The Labrador Retriever, Americaʼs most popular dog, is originally from Canada. Newfoundland, to be exact, and can be traced back to the late 1700s. “Labs,” as weʼve nicknamed them, were called “St. Johnʼs Dogs” and used to work alongside fishermen: hauling carts, fetching fishnets from the water, and catching fish that escaped from the lines. Theyʼre hardworking and loyal—a genuine fishermenʼs friend.
After being crossed with Setters, Spaniels, and other Retrievers, the Labrador honed its skills and instincts as a true hunter. With their crossbred characteristics, they perform as efficient retrievers of game and have a disposition that makes them more versatile than the average hunting dog.
Now Labs are a family favorite.


Loyal, Loving and Lovable
Labs are the perfect family dog, and want to feel as though they are part of the family– nothing makes them happier. Theyʼre gentle, playful and especially good with kids. They get along with other dogs, too!
Patient and Eager to Please
Labs are ideal service dogs for physically disabled, blind or visually impaired owners.
Intelligent, Adaptable and Highly Trainable
With keen (and cute) noses, Labs are assets to search-and-rescue teams and narcotics detection with law enforcement.
Thrive in a Pack
…with you as their leader. Labs need human leadership: give them a job to do; theyʼll revel in it!
Energetic, Active Doggie Paddlers
Labs canʼt get enough of the great outdoors. Especially the water.
Big Hearts
Labs are the affable goofballs of the dog world. They give lots of affection, and deserve lots in return.
Big Appetites
Be prepared!


Adequate Exercise and Playtime
This is essential to your Lab’s health and well-being, especially since theyʼre such eaters. Daily walks, twice a day for thirty minutes is ideal. A swim, or a run alongside you while you bike would be the ultimate treat.

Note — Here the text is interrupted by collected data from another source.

Lemma sameConn_hubHandle (m : ChanMsg) (w : World) :
  notUnregister m -> sameConn w (hubHandle m w) /\ inbox (hubHandle m w) = inbox w.
Proof.
  destruct m as [s|s|id]; simpl; intros Hm.
  - unfold doSubscribe. case_decide; by repeat split.
  - unfold doUnsubscribe. split.
    + eapply sameConn_trans; [|apply sameConn_RemoveTopic]. by repeat split.
    + by rewrite inbox_RemoveTopic.
  - destruct Hm.
Qed.

Lemma steady_hubSteps (k : nat) (pending : list ChanMsg) (w : World) :
  Forall notUnregister pending ->
  calm (hubSteps k pending w) /\ sameConn w (hubSteps k pending w).
Proof.
  revert k w. induction pending as [|m rest IH]; intros k w Hp; simpl.
  - split; [constructor | by repeat split].
  - destruct k as [|k]; [split; [exact Hp | by repeat split]|].
    apply Forall_cons in Hp as [Hm Hrest].
    destruct (IH k (hubHandle m (setInbox rest w)) Hrest) as [Hc Hs].
    split; [exact Hc|].
    eapply sameConn_trans; [|exact Hs].
    destruct (sameConn_hubHandle m (setInbox rest w) Hm) as [Hs' _].
    eapply sameConn_trans; [|exact Hs']. by repeat split.
Qed.

Lemma steady_hubRun (k : nat) (w : World) :
  calm w -> calm (hubRun k w) /\ sameConn w (hubRun k w).
Proof. intros H. by apply steady_hubSteps. Qed.

Lemma steady_yield (w : World) : calm w -> calm (yield w) /\ sameConn w (yield w).
Proof.
  intros H. unfold yield. destruct (oracle w) as [|k o].
  - split; [exact H | apply sameConn_refl].
  - destruct (steady_hubRun k (setOracle o w) H) as [Hc Hs]. split; [exact Hc|].
    eapply sameConn_trans; [|exact Hs]. by repeat split.
Qed.

Lemma steady_chanSend (m : ChanMsg) (w : World) :
  notUnregister m -> calm w -> calm (chanSend m w) /\ sameConn w (chanSend m w).
Proof.
  intros Hm H. unfold chanSend.
  destruct (steady_hubRun (length (inbox w) - chanCap w) w H) as [Hc Hs].
  split.
  - unfold calm. simpl. apply Forall_app. split; [exact Hc | by repeat constructor].
  - eapply sameConn_trans; [exact Hs|]. by repeat split.
Qed.

Lemma steady_rangeUnsubscribe (n i : nat) (w : World) :
  calm w -> calm (rangeUnsubscribe n i w) /\ sameConn w (rangeUnsubscribe n i w).
Proof.
  revert i w. induction n as [|n IH]; intros i w H; simpl.
  - split; [exact H | apply sameConn_refl].
  - destruct (steady_yield w H) as [Hc1 Hs1].
    set (topic := nth i (backing (Topics (cli (yield w)))) "").
    destruct (steady_chanSend
                (MsgUnsubscribe (mkSubscription topic (ID (cli (yield w)))))
                (yield w) I Hc1) as [Hc2 Hs2].
    destruct (IH (S i) _ Hc2) as [Hc3 Hs3].
    split; [exact Hc3|].
    eapply sameConn_trans; [exact Hs1|]. eapply sameConn_trans; [exact Hs2|].
    exact Hs3.
Qed.

Lemma steady_SubscribeMultiple (topics : list string) (w : World) :
  calm w -> calm (SubscribeMultiple topics w) /\ sameConn w (SubscribeMultiple topics w).
Proof.
  revert w. induction topics as [|t rest IH]; intros w H; simpl.
  - split; [exact H | apply sameConn_refl].
  - destruct (steady_chanSend (MsgSubscribe (mkSubscription t (ID (cli w)))) w I H)
      as [Hc1 Hs1].
    destruct (IH _ Hc1) as [Hc2 Hs2]. split; [exact Hc2|].
    eapply sameConn_trans; [exact Hs1 | exact Hs2].
Qed.

(** ** The events of the pump's operations *)

(** [UnsubscribeAll] logs (through the Hub) and sends Unsubscribe
    messages, nothing else. *)
Lemma evolves_rangeUnsubscribe (n i : nat) (w : World) :
  evolves (fun e => isLog e \/ isUnsubscribeSend e) w (rangeUnsubscribe n i w).
Proof.
  revert i w. induction n as [|n IH]; intros i w; simpl.
  - apply evolves_refl.
  - eapply evolves_trans; [|apply IH].
    eapply evolves_trans.
    + eapply evolves_weaken; [|apply evolves_yield]. intros e He. by left.
    + apply evolves_chanSend; [intros e He; by left | by right].
Qed.

Lemma evolves_SubscribeMultiple (topics : list string) (w : World) :
  evolves (fun e => isLog e \/ isSubscribeSend e) w (SubscribeMultiple topics w).
Proof.
  revert w. induction topics as [|t rest IH]; intros w; simpl.
  - apply evolves_refl.
  - eapply evolves_trans; [|apply IH].
    apply evolves_chanSend; [intros e He; by left | by right].
Qed.

End Steady.

(** ** The inbound pump *)

Section InboundPump.
Context {PublishMessage : Type}.
Variable json : Decoders PublishMessage.
Local Abbreviation World := (@World PublishMessage).
Local Abbreviation Event := (@Event PublishMessage).

Lemma inbox_hubSteps_all (pending : list ChanMsg) (k : nat) (w : World) :
  length pending <= k -> inbox (hubSteps k pending w) = [].
Proof.
  revert k w. induction pending as [|m rest IH]; intros k w Hk; simpl; [done|].
  destruct k as [|k]; simpl in Hk; [lia|]. apply IH. lia.
Qed.

Lemma inbox_hubDrain (w : World) : inbox (hubDrain w) = [].
Proof. unfold hubDrain, hubRun. by apply inbox_hubSteps_all. Qed.

Lemma calm_hubDrain (w : World) : calm (hubDrain w).
Proof. unfold calm. rewrite inbox_hubDrain. constructor. Qed.

Lemma evolves_UnsubscribeAll (w : World) :
  evolves (fun e => isLog e \/ isUnsubscribeSend e) w (UnsubscribeAll w).
Proof. apply evolves_rangeUnsubscribe. Qed.

(** No frame makes the pump send Unregister. *)
Lemma evolves_handleMessage (payload : string) (w : World) :
  evolves (fun e => ~ isUnregisterSend e) w (handleMessage json payload w).
Proof.
  unfold handleMessage.
  destruct (unmarshalAction json payload) as [action|];
    [|apply evolves_emit; intros He; exact He].
  case_decide.
  - assert (H1 : evolves (fun e : Event => ~ isUnregisterSend e)
                   w (UnsubscribeAll (emit (EvLog
                     "[DEBUG] Client %s is subscribing. Removing all old subscriptions."
                     [ID (cli w)]) w))).
    { match goal with
      | |- evolves _ _ (UnsubscribeAll (emit ?e _)) =>
          eapply evolves_trans; [apply (evolves_emit _ e); intros He; exact He|]
      end.
      eapply evolves_weaken; [|apply evolves_UnsubscribeAll].
      intros [| [] | |] [He|He]; simpl in *; tauto. }
    destruct (unmarshalSubscriptions json payload) as [topics|].
    + eapply evolves_trans; [exact H1|].
      eapply evolves_weaken; [|apply evolves_SubscribeMultiple].
      intros [| [] | |] [He|He]; simpl in *; tauto.
    + eapply evolves_trans; [exact H1|]. apply evolves_emit. intros He. exact He.
  - destruct (unmarshalPublish json payload) as [m|];
      apply evolves_emit; intros He; exact He.
Qed.

Lemma evolves_hubDrain (w : World) : evolves (fun e : Event => ~ isUnregisterSend e) w (hubDrain w).
Proof.
  eapply evolves_weaken; [|apply evolves_hubRun]. intros [| [] | |]; simpl; tauto.
Qed.

Lemma evolves_readLoop (reads : list ReadResult) (w : World) :
  evolves (fun e => ~ isUnregisterSend e) w (fst (readLoop json reads w)).
Proof.
  revert w. induction reads as [|r rest IH]; intros w; simpl.
  - apply evolves_refl.
  - destruct r as [payload|u]; simpl.
    + eapply evolves_trans; [|apply IH].
      eapply evolves_trans; [apply evolves_hubDrain | apply evolves_handleMessage].
    + apply evolves_emit. destruct u; intros He; exact He.
Qed.

(** The loop is left exactly when [ReadMessage] returns an error. *)
Lemma readLoop_exits (reads : list ReadResult) (w : World) :
  snd (readLoop json reads w) = true <-> exists u, ReadErr u ∈ reads.
Proof.
  revert w. induction reads as [|r rest IH]; intros w; simpl.
  - split; [done|]. intros [u Hu]. by apply elem_of_nil in Hu.
  - destruct r as [payload|u]; simpl.
    + rewrite IH. split; intros [u Hu]; exists u.
      * apply elem_of_cons. by right.
      * apply elem_of_cons in Hu as [Hu|Hu]; [done | exact Hu].
    + split; [|done]. intros _. exists u. apply elem_of_cons. by left.
Qed.

Lemma trace_chanSend (m : ChanMsg) (w : World) :
  trace (chanSend m w) = trace (hubRun (length (inbox w) - chanCap w) w) ++ [EvSend m].
Proof. reflexivity. Qed.

(** C7. Whenever the loop of the inbound pump is left, which happens
    exactly when a read fails (for whatever reason), the pump sends one
    Unregister for its own connection to the Hub, as its last action; no
    other Unregister is sent by the pump, neither before nor while it is
    still reading. *)
Theorem listenRead_unregisters_once (reads : list ReadResult) (w : World) :
  let '(w', exited) := listenRead json reads w in
  (exited = true <-> exists u, ReadErr u ∈ reads) /\
  exists tr, Forall (fun e => ~ isUnregisterSend e) tr /\
    trace w' = trace w ++ tr ++
      (if exited then [EvSend (MsgUnregister (ID (cli w)))] else []).
Proof.
  unfold listenRead.
  set (w1 := setCli _ w).
  set (w2 := if wsClosed (ws (cli w1)) then _ else w1).
  assert (H2 : evolves (fun e : Event => ~ isUnregisterSend e) w w2).
  { subst w2. destruct (wsClosed (ws (cli w1))).
    - eapply (evolves_trans _ _ w1); [subst w1; same_trace|].
      apply evolves_emit. intros He. exact He.
    - subst w1. same_trace. }
  pose proof (evolves_readLoop reads w2) as H3.
  pose proof (readLoop_exits reads w2) as Hex.
  destruct (readLoop json reads w2) as [w3 exited]. simpl in H3, Hex.
  pose proof (evolves_trans _ _ _ _ H2 H3) as (Hid & _ & tr & Htr & Hq).
  destruct exited; (split; [exact Hex|]).
  - unfold listenReadDeferred. rewrite trace_chanSend.
    set (w4 := emit _ w3).
    destruct (evolves_hubRun (length (inbox w4) - chanCap w4) w4)
      as (_ & _ & tr' & Htr' & Hq').
    exists (tr ++ [EvLog "[DEBUG] Calling unregister from listenRead" []] ++ tr').
    split.
    + apply Forall_app. split; [exact Hq|]. apply Forall_app. split.
      * repeat constructor. intros He. exact He.
      * eapply Forall_impl; [exact Hq'|]. intros [| [] | |]; simpl; tauto.
    + rewrite Htr'. subst w4. simpl. rewrite Htr, Hid.
      by rewrite <- !app_assoc.
  - exists tr. split; [exact Hq|]. by rewrite app_nil_r.
Qed.

(** C6. A frame whose envelope decodes with an action other than
    "subscribe" (any other string, known or not) and whose payload decodes
    as a publish message makes the pump call Publish once with that
    message: this is the only event of the frame, so nothing is sent on
    the subscribe and unsubscribe channels, and the loop goes on with the
    next read. *)
Theorem default_action_publishes_once
    (payload action : string) (pubMsg : PublishMessage)
    (rest : list ReadResult) (w : World) :
  unmarshalAction json payload = Some action ->
  action ≠ "subscribe" ->
  unmarshalPublish json payload = Some pubMsg ->
  handleMessage json payload w = emit (EvPublish pubMsg) w /\
  trace (handleMessage json payload w) = trace w ++ [EvPublish pubMsg] /\
  inbox (handleMessage json payload w) = inbox w /\
  readLoop json (ReadMsg payload :: rest) w =
    readLoop json rest (emit (EvPublish pubMsg) (hubDrain w)).
Proof.
  intros Ha Hne Hp.
  assert (H : forall w0 : World, handleMessage json payload w0 = emit (EvPublish pubMsg) w0).
  { intros w0. unfold handleMessage. rewrite Ha, decide_False by exact Hne.
    by rewrite Hp. }
  split; [apply H|]. rewrite H. split; [reflexivity|]. split; [reflexivity|].
  simpl. by rewrite H.
Qed.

Maintain a Dog Food-Only Diet
Dinner table begging calls for disciplining. Donʼt allow it.
 If you give into his twinkly eyes, cute face, and demanding belly, youʼll have a big, fat Lab in no time. Obesity in this breed has been associated with hip dysplasia and diabetes mellitus.

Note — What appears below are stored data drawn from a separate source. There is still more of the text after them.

Lemma dca_trade_inv (d : DCAStrategy.t) (idx price : Z) :
  dca_inv d -> price_ok price ->
  exists d', DCAStrategy.trade d idx price = Some d' /\ dca_inv d'.
Proof using HC Hf.
  intros (Ef & Hw) Hp. unfold DCAStrategy.trade, DCAStrategy.buyQty.
  rewrite Ef.
  destruct (DCAStrategy.shouldBuy d idx price);
    [|exists d; split; [reflexivity|split; assumption]].
  rewrite (long_div_some _ _ (perShareCost_pos price Hp)).
  destruct (to_int _ >? 0);
    [|exists d; split; [reflexivity|split; assumption]].
  eexists. split; [reflexivity|]. unfold dca_inv.
  cbn [DCAStrategy.base DCAStrategy.feeRate]. split; [reflexivity|].
  apply buy_within; try assumption. apply to_int_range.
Qed.

Lemma hold_trade_inv (h : HoldStrategy.t) (price : Z) :
  hold_inv h -> price_ok price ->
  exists h', HoldStrategy.trade h price = Some h' /\ hold_inv h'.
Proof using HC Hf.
  intros (Ef & Hw) Hp. unfold HoldStrategy.trade.
  rewrite Ef.
  destruct (negb (HoldStrategy.hasBought h) && _);
    [|exists h; split; [reflexivity|split; assumption]].
  rewrite (long_div_some _ _ (perShareCost_pos price Hp)).
  destruct (to_int _ >? 0);
    [|exists h; split; [reflexivity|split; assumption]].
  eexists. split; [reflexivity|]. unfold hold_inv.
  cbn [HoldStrategy.base HoldStrategy.feeRate]. split; [reflexivity|].
  apply buy_within; try assumption. apply to_int_range.
Qed.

Humans Are Always the Pack Leaders
Labs want you to lead, and without your bold leadership, they can develop destructive behavior. If you notice any aggressiveness, or (on the other end of the spectrum) shyness towards humans or other animals, correct this uncharacteristic behavior immediately. Remember, Labs are easily trained.

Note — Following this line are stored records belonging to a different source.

(** [_soft_cut(buffer, cfg)] *)
Definition _soft_cut (buffer : str) (cfg : SegmentConfig) : result Z :=
  let n := len buffer in
  if n <=? max_len cfg then Ok (-1)
  else
    let target := target_len cfg in
    let target := if target <? min_len cfg then (min_len cfg + max_len cfg) / 2 else target in
    let target := Z.max (min_len cfg) (Z.min target (max_len cfg)) in
    let sents := _split_sentences buffer in
    do bb <- sentence_loop cfg target sents 0 (-1) (10 ^ 9);
    let best := fst bb in
    if negb (best =? -1) then Ok best
    else
      let left := rfind3 buffer [SP] (min_len cfg) (Z.min n (max_len cfg)) in
      let right := find3 buffer [SP] (Z.min target (n - 1)) (Z.min n (max_len cfg)) in
      let cand := if negb (left =? -1) then [(Z.abs (left - target), left)] else [] in
      do rigth <- load_global globals "rigth";
      let cand := if ne_int rigth (-1) then cand ++ [(Z.abs (right - target), right)] else cand in
      match sort_pairs cand with
      | c :: _ => Ok (snd c)
      | [] => Ok (-1)
      end.

(** The first loop of [chunk_text_with_spans]: the loop variable is [par],
    the body reads [p], a local of the function that no statement has
    assigned yet. *)
Fixpoint build_items (paragraphs : list str) (p : option str) (items : list (str * bool))
    : result (list (str * bool)) :=
  match paragraphs with
  | [] => Ok items
  | par :: rest =>
    do p1 <- load_local "p" p;
    let is_head := _is_heading p1 in
    do p2 <- load_local "p" p;
    build_items rest p (items ++ [(p2, is_head)])
  end.

(** The locals of the main loop. [buf] is a [str] until the overflow branch
    binds it to a method object. *)
Record locals : Type := {
  chunks : list str;
  spans : list (Z * Z);
  buf : value;
  buf_start : Z;
  cursor : Z;
  chunk : option str
}.

Definition as_str (v : value) : result str :=
  match v with
  | VStr s => Ok s
  | _ => Raise (TypeError "a str is required")
  end.

(** The heading branch (the first [if] of the loop body). *)
Definition close_on_heading (cfg : SegmentConfig) (idx : Z) (is_head : bool) (st : locals)
    : result locals :=
  do c <-
    (if is_head then
       if truthy (buf st) then
         do n <- py_len (buf st);
         if min_len cfg <=? n then getattr_truth cfg "prefet_headings" else Ok false
       else Ok false
     else Ok false);
  if (c : bool) then
    do b <- as_str (buf st);
    do cut_at <- _soft_cut b cfg;
    if negb (cut_at =? -1) then
      let ch := strip (slice_to b cut_at) in
      let overlap_text := strip (slice b (Z.max 0 (cut_at - overlap cfg)) cut_at) in
      Ok {| chunks := chunks st ++ [ch];
            spans := spans st ++ [(buf_start st, buf_start st + cut_at)];
            buf := VStr (strip (overlap_text ++ [NL] ++ slice_from b cut_at));
            buf_start := buf_start st + cut_at - len overlap_text;
            cursor := cursor st;
            chunk := Some ch |}
    else
      Ok {| chunks := chunks st ++ [strip b];
            spans := spans st ++ [(buf_start st, buf_start st + len b)];
            buf := VStr [];
            buf_start := idx;
            cursor := cursor st;
            chunk := chunk st |}
  else Ok st.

While out on walks, be firm with the leash. Make them heel behind or beside you.
Donʼt Leave Labs Lonely
With sociability as a main goal of their breeding, neglect and lack of human interaction can give them “separation anxiety.”
Regular Grooming
Labs are low-maintenance in the glamour department. A regular combing and brushing will keep their weather-resistant coat healthy. Labs arenʼt excessive shedders, either (but they do shed seasonally).
The Labrador is an all-star dog that is easily cared for, and genuinely cares for you. Who doesnʼt love a Lab?